For three weeks, Hahn said Hamm was on a ventilator and an ECMO, which enabled his lungs to rest, helping oxygenate blood outside of his body. On Thursday, Hahn said the machines were starting to work against his body.
“His lungs were gone. And so, they said, well, we’ve got to take him off the machines, but he won’t be able to breathe,” Hahn said.
Hamm lost his life in the minutes following. “He came off the machines at 3:20 and it wasn’t five, ten minutes later and it was over,” said Hahn.
Pastor Hamm was on the staff at The Heights Baptist Church for about 17 years. Hahn said Hamm was a lifelong member of the church and two generations that came before him were also lifelong members.
“Buddy Hamm is as Heights Baptist as you can get,” Hahn said, smiling.
Hahn said Hamm and his wife Kerri moved to Amelia recently to be closer to the church in Midlothian.
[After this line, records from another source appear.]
(** * The request normalizer of slo-exporter (pkg/normalizer/normalizer.go)

    A shallow embedding of the normalizer stage: rewrite rules, the path
    sanitizer, the event key builder and the channel worker, together
    with the properties its specification states about them.

    Go strings are byte sequences: they are modelled as [string], whose
    characters are the bytes.  A slice updated by index is a [list] with
    stdpp's lookup [!!] and insert [<[i:=x]>]; a Go map is a [gmap]. *)

From Stdlib Require Import Ascii String NArith Lia.
From stdpp Require Import base option list strings gmap relations.

Open Scope string_scope.
Open Scope list_scope.

(** ** Outcomes of code that can panic *)

Module Outcome.

Inductive outcome (A : Type) : Type :=
| Returns (a : A)
| Panics.

Arguments Returns {A} a.
Arguments Panics {A}.

Definition bind {A B : Type} (m : outcome A) (k : A -> outcome B) : outcome B :=
  match m with
  | Returns a => k a
  | Panics => Panics
  end.

End Outcome.

Export Outcome.

#[global] Instance outcome_ret : MRet outcome := @Returns.
#[global] Instance outcome_bind : MBind outcome := fun A B k m => Outcome.bind m k.

(** ** Bytes and byte classes *)

Module Bytes.

Definition code (c : ascii) : N := N_of_ascii c.

Definition between (lo hi : N) (c : ascii) : bool :=
  ((lo <=? code c) && (code c <=? hi))%N.

(** [0-9] *)
Definition isDigit : ascii -> bool := between 48 57.
(** [a-f] *)
Definition isLowerHexLetter : ascii -> bool := between 97 102.
(** [A-F] *)
Definition isUpperHexLetter : ascii -> bool := between 65 70.
(** [a-f0-9] *)
Definition isLowerHex (c : ascii) : bool := isLowerHexLetter c || isDigit c.
(** [0-9a-fA-F] *)
Definition isHex (c : ascii) : bool :=
  isDigit c || isLowerHexLetter c || isUpperHexLetter c.

Definition eqb (a b : ascii) : bool := Ascii.eqb a b.

(** All the bytes of [s] satisfy [p]. *)
Fixpoint all (p : ascii -> bool) (s : string) : bool :=
  match s with
  | EmptyString => true
  | String c s' => p c && all p s'
  end.
(** X13. For a table without INTEGER and BOOLEAN columns [values] changes
    nothing: it returns the values of the row up to the number of columns,
    as they are, and ignores the values beyond.  The articles table is such
    a table. *)
Theorem values_leaves_plain_columns_alone (table : schema) (row : list value) :
  Forall plain_column table -> (length table <= length row)%nat ->
  Etl.values table row table.*1 = Ok (take (length table) row) /\
  Forall plain_column ARTICLES.
Proof.
  intros Hplain Hlen. split.
  - unfold Etl.values. rewrite values_from_plain; [|done|done|].
    + by rewrite length_fmap, drop_0.
    + rewrite length_fmap. lia.
  - repeat constructor; done.
Qed.

(** ** The tagger, continued *)

Lemma getTags_existsb (sections : list string) :
  Etl.getTags sections =
    if existsb Etl.has_keyword sections then Some "COVID-19" else None.
Proof. apply getTags_fold. Qed.

(** X14. The tag of a document is the tag of any part of its fragments
    that has one: tagging a list is tagging its front and, failing that,
    its back, and the order of the fragments does not matter. *)
Theorem getTags_of_joined_and_reordered_fragments (l1 l2 : list string) :
  Etl.getTags (l1 ++ l2) =
    match Etl.getTags l1 with
    | Some tag => Some tag
    | None => Etl.getTags l2
    end /\
  (forall l, l1 ≡ₚ l -> Etl.getTags l1 = Etl.getTags l).
Proof.
  split.
  - rewrite !getTags_existsb, existsb_app.
    by destruct (existsb Etl.has_keyword l1).
  - intros l Hperm. rewrite !getTags_existsb.
    assert (Hiff : existsb Etl.has_keyword l1 = true <->
                   existsb Etl.has_keyword l = true).
    { rewrite !existsb_exists.
      split; intros (x & Hx & ?); exists x; split; try done;
        apply list_elem_of_In; apply list_elem_of_In in Hx.
      - by rewrite <- Hperm.
      - by rewrite Hperm. }
    destruct (existsb Etl.has_keyword l1), (existsb Etl.has_keyword l);
      try done.
    + discriminate (proj1 Hiff eq_refl).
    + discriminate (proj2 Hiff eq_refl).
Qed.

Lemma lower_char_idemp (c : ascii) :
  Str.lower_char (Str.lower_char c) = Str.lower_char c.
Proof. by destruct c as [[] [] [] [] [] [] [] []]. Qed.

Lemma lower_idemp (s : string) : Str.lower (Str.lower s) = Str.lower s.
Proof.
  induction s as [|c s IH]; [done|]. simpl. by rewrite lower_char_idemp, IH.
Qed.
Before becoming campus pastor at the church’s Midlothian campus, Hamm was a children’s pastor, working with parents and more than 300 children up to 6th grade.
“He’s walking with families through their children coming to the Lord and being baptized, and then different crises and even children in the hospital. I mean, he would be the one there caring for them and walking with the family through that time,” Hahn said.
Over the years, Pastor Hahn said Hamm impacted hundreds of people in the community.
Tomlinson held back tears telling 8News in an interview Saturday that the whole reason her daughter got involved in mission trips was thanks to Hamm.
Unsure if Hamm was vaccinated against COVID-19, Hahn said it’s important to talk with your doctor and make the right decision for your own health concerning the virus and vaccines.
“I trust people’s freedom to make their decisions. You know, even with Buddy, it’s not as simple as get vaccinated or don’t get vaccinated, or I believe, or I don’t believe,” he said. “You know what I would say? Boy, you absolutely should know what your doctor thinks and make the right decision for you, but it’s a ravaging disease.”
Hahn said the church will hold a worship service Sunday with the family present. The funeral service for Hamm will happen next Saturday.
“Even in this, God has a purpose for Buddy, for the family, for our church, for all of us. And, you know what I want to encourage people is don’t grieve his death if you’re going to waste his death. Let his death impact how you go forward and live life,” Hahn said.